For example, assume a filter f1 using as q1 an M2M-equivalent of the approach of Zöller et al. (2011), thus assigning to sensor readings a QoI value (∈ R) in the range [0, 6], and a filter f2 using as q2 an algorithm that evaluates the importance of captured video data between 0% and 100% [refer to Hossain et al. (2011) for a similar example]. Both are implemented in the filtering module of an M2M platform that is working with video (category ‘1’), temperature (category ‘2’), and vehicle location (category ‘3’), because it is serving, for example, a Smart City scenario (safety, energy, logistics, etc.). For the given filters, it is meaningful to set cq1 = 2 and cq2 = 1. Further, due to the continuous and ‘score-like’ nature of the values returned by q1 and q2, it would be possible to define, for example, six levels (i.e., seven possible threshold values; t1max = 6) for f1, e.g., every 1 point, and ten levels (i.e., eleven possible threshold values; t2max = 10) for f2, e.g., every 10%. Running then Algorithm 1 for, e.g., R = [(1, 0.75), (2, 0.7), (3, 0.5)] would set t1 = 4 and t2 = 7 as the current thresholds of the two existing filters. What has been presented is a formal description of the framework parts that help understand the innovative aspects of the solution. In terms of engineering and algorithmic details, many parts have not been specified, either because they are obvious or because they are left open to the implementation.
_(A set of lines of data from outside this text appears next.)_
(* ===== verification/Research.v ===== *)
(** [pihole_manager/research.py]: one source asked with retries, the refresh of
    the evidence of several domains and the context for the prompt ([SourceTest]
    has the test of a source).

    The handlers of the sources, the clocks, the cancellation token and the order
    in which the threads of the sources finish are the class [Sources]; a lookup
    is one step. [rs_calls] records the calls of the handlers. The options are
    arguments: they do not change during a refresh. *)
From stdpp Require Import base gmap strings list pretty.
From Stdlib Require Import Ascii QArith Lqa Sorted.
From S2P Require Import Prelude HttpRetry Json Net Models Options Database ReviewDb Behavior Evidence Profiles Graph Sources.
Open Scope Z_scope.

(** * The environment *)

Abbreviation job := (string * ResearchProviderOptions)%type.

Class Sources (env : Type) := {
  (** The handler of a kind, or none. *)
  lookup : string → option (string → ResearchProviderOptions → env → result source_exn (list ResearchFinding) * env);
  token_is_set : env → bool * env;
  (** [int(time.time())] *)
  unix_time : env → Z;
  (** What a failed or finished call changes in the pace of its source. *)
  note_failure : ResearchProviderOptions → Z → list (string * string) → env → env;
  note_success : ResearchProviderOptions → env → env;
  (** The order in which the calls end. *)
  order_of : list job → env → list job
}.
(** Every call ends once. *)
Class SourcesLaws (env : Type) `{Sources env} := {
  order_of_permutes jobs e : order_of jobs e ≡ₚ jobs
}.

Record rstate (env : Type) := RState {
  rs_env : env;
  rs_store : evidence_db;
  rs_calls : list job
}.
Arguments RState {env}.
Arguments rs_env {env}.
Arguments rs_store {env}.
Arguments rs_calls {env}.

(** What [research_many] raises: an exception of the database, that of a source,
    cancellation, the refusal of a protected domain. *)
Inductive research_exn :=
  | ResearchCancelled
  | ResearchSource (e : source_exn)
  | ResearchStore (e : exn)
  | ResearchValue (msg : string)
  | ResearchProtected (msg : string)
  | ResearchExhausted (msg : string).

(** A row as a finding. *)
Definition _finding_from_row (r : finding_row) : ResearchFinding :=
  mkFinding (fr_domain r) (fr_provider r) (fr_kind r) (fr_title r) (fr_summary r) (fr_source_url r) (fr_confidence r)
    (str_or (fr_signal_type r) "context") (str_or (fr_verdict r) "unknown") (fr_decision_relevant r) (fr_retrieved_at r) (fr_expires_at r)
    (fr_raw_data r).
Such parts could be, for example, the software needed to implement such a filtering middleware, the exact logic of the used filters, or variations and more sophisticated extensions of Algorithm 1. Here are some further important features of the presented solution with regard to flexibility and scalability:



Data for which it is impossible or not desirable to calculate their QoI can still be integrated in the solution. For such data, a trivial filter with two possible thresholds can be employed. This can be set to either allow all or filter all. Data which is critical and must always be sent can, of course, bypass the filtering module.



The implementation and the security levels of the passkey-mechanism are open. In a solution where all modules of the M2M data gateway are implemented and owned by the platform operator, and thus trusted, the mechanism can be implemented as a simple yes-or-no response.



Independently of the nature of a QoI calculation function q, appropriate selection of thresholds can make the distribution of the returned values approximately uniform, thus rendering the function suitable to be used by a filter of the presented approach.

4

Evaluation

The main advantages of the presented approach do not lie in the filtering ratios themselves. Filtering ratios can be anyway directly configured or set to the desired levels, while they also heavily depend on the exact datasets in a way that renders general-purpose comparisons meaningless. The advantages of our approach lie rather in the enablement of intelligent control of the filtering system and in the easing of filtering-related configuration actions.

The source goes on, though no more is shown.